-- MATERIAL FOR THIS EXERCISE --
(** X18.  [main] reads past the end of its arguments exactly when, with
    at least three arguments given, what is left behind the rank option
    is [journal] alone, [event] alone, or [event] and one more word:
    [main_journal] takes [argv[0]] of an empty vector, and [main_event]
    reports a missing output verb and reads it all the same. *)
Theorem main_undefined_iff :
  forall (E : Type) (fmt : Format E) (env : ToolEnv E) (fuel : nat)
         (cl : Cluster) (rank0 : Z) (argv : list string),
    main fmt env fuel cl rank0 argv = ToolUndefined
    <-> (3 <= List.length argv)%nat
        /\ (snd (parse_rank env rank0 argv) = ["journal"%string]
            \/ snd (parse_rank env rank0 argv) = ["event"%string]
            \/ exists c, snd (parse_rank env rank0 argv) = ["event"%string; c]).
Proof.
  intros E fmt env fuel cl rank0 argv. unfold main.
  destruct (List.length argv <? 3)%nat eqn:Hlen.
  { apply Nat.ltb_lt in Hlen. split; [discriminate|]. intros [Hl _]. lia. }
  apply Nat.ltb_ge in Hlen.
  destruct (parse_rank env rank0 argv) as [rank_ argv']. cbn [snd].
  destruct argv' as [|mode rest].
  { split; [discriminate|].
    intros [_ [Hc|[Hc|[c Hc]]]]; discriminate. }
  destruct (String.eqb_spec mode "journal") as [->|Hj].
  { unfold main_journal. destruct rest as [|command rest'].
    - split; auto.
    - split.
      + intros H. exfalso.
        destruct (String.eqb command "inspect"); [|discriminate].
        unfold journal_inspect in H.
        destruct (scan fmt _ fuel cl _) as [r1 js1| |]; try discriminate.
        destruct (negb (r1 =? 0)); discriminate.
      + intros [_ [Hc|[Hc|[c Hc]]]]; discriminate. }
  destruct (String.eqb_spec mode "event") as [->|He].
  { unfold main_event. destruct rest as [|command [|output_verb rest']].
    - split; auto.
    - split; [|reflexivity]. intros _. split; [exact Hlen|]. eauto.
    - split.
      + intros H. exfalso.
        destruct (String.eqb command "get"); [|discriminate].
        destruct (scan fmt _ fuel cl _) as [r1 js1| |]; try discriminate.
        destruct (negb (r1 =? 0)); [discriminate|].
        destruct (String.eqb output_verb "binary"); [discriminate|].
        destruct (String.eqb output_verb "summary"); discriminate.
      + intros [_ [Hc|[Hc|[c Hc]]]]; discriminate. }
  split; [discriminate|].
  intros [_ [Hc|[Hc|[c Hc]]]]; inversion Hc; congruence.
Qed.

-- PROBLEM STATEMENT --
Please copy the whole of the material exactly as written.

-- EXERCISE RESULT --
(** X18.  [main] reads past the end of its arguments exactly when, with
    at least three arguments given, what is left behind the rank option
    is [journal] alone, [event] alone, or [event] and one more word:
    [main_journal] takes [argv[0]] of an empty vector, and [main_event]
    reports a missing output verb and reads it all the same. *)
Theorem main_undefined_iff :
  forall (E : Type) (fmt : Format E) (env : ToolEnv E) (fuel : nat)
         (cl : Cluster) (rank0 : Z) (argv : list string),
    main fmt env fuel cl rank0 argv = ToolUndefined
    <-> (3 <= List.length argv)%nat
        /\ (snd (parse_rank env rank0 argv) = ["journal"%string]
            \/ snd (parse_rank env rank0 argv) = ["event"%string]
            \/ exists c, snd (parse_rank env rank0 argv) = ["event"%string; c]).
Proof.
  intros E fmt env fuel cl rank0 argv. unfold main.
  destruct (List.length argv <? 3)%nat eqn:Hlen.
  { apply Nat.ltb_lt in Hlen. split; [discriminate|]. intros [Hl _]. lia. }
  apply Nat.ltb_ge in Hlen.
  destruct (parse_rank env rank0 argv) as [rank_ argv']. cbn [snd].
  destruct argv' as [|mode rest].
  { split; [discriminate|].
    intros [_ [Hc|[Hc|[c Hc]]]]; discriminate. }
  destruct (String.eqb_spec mode "journal") as [->|Hj].
  { unfold main_journal. destruct rest as [|command rest'].
    - split; auto.
    - split.
      + intros H. exfalso.
        destruct (String.eqb command "inspect"); [|discriminate].
        unfold journal_inspect in H.
        destruct (scan fmt _ fuel cl _) as [r1 js1| |]; try discriminate.
        destruct (negb (r1 =? 0)); discriminate.
      + intros [_ [Hc|[Hc|[c Hc]]]]; discriminate. }
  destruct (String.eqb_spec mode "event") as [->|He].
  { unfold main_event. destruct rest as [|command [|output_verb rest']].
    - split; auto.
    - split; [|reflexivity]. intros _. split; [exact Hlen|]. eauto.
    - split.
      + intros H. exfalso.
        destruct (String.eqb command "get"); [|discriminate].
        destruct (scan fmt _ fuel cl _) as [r1 js1| |]; try discriminate.
        destruct (negb (r1 =? 0)); [discriminate|].
        destruct (String.eqb output_verb "binary"); [discriminate|].
        destruct (String.eqb output_verb "summary"); discriminate.
      + intros [_ [Hc|[Hc|[c Hc]]]]; discriminate. }
  split; [discriminate|].
  intros [_ [Hc|[Hc|[c Hc]]]]; inversion Hc; congruence.
Qed.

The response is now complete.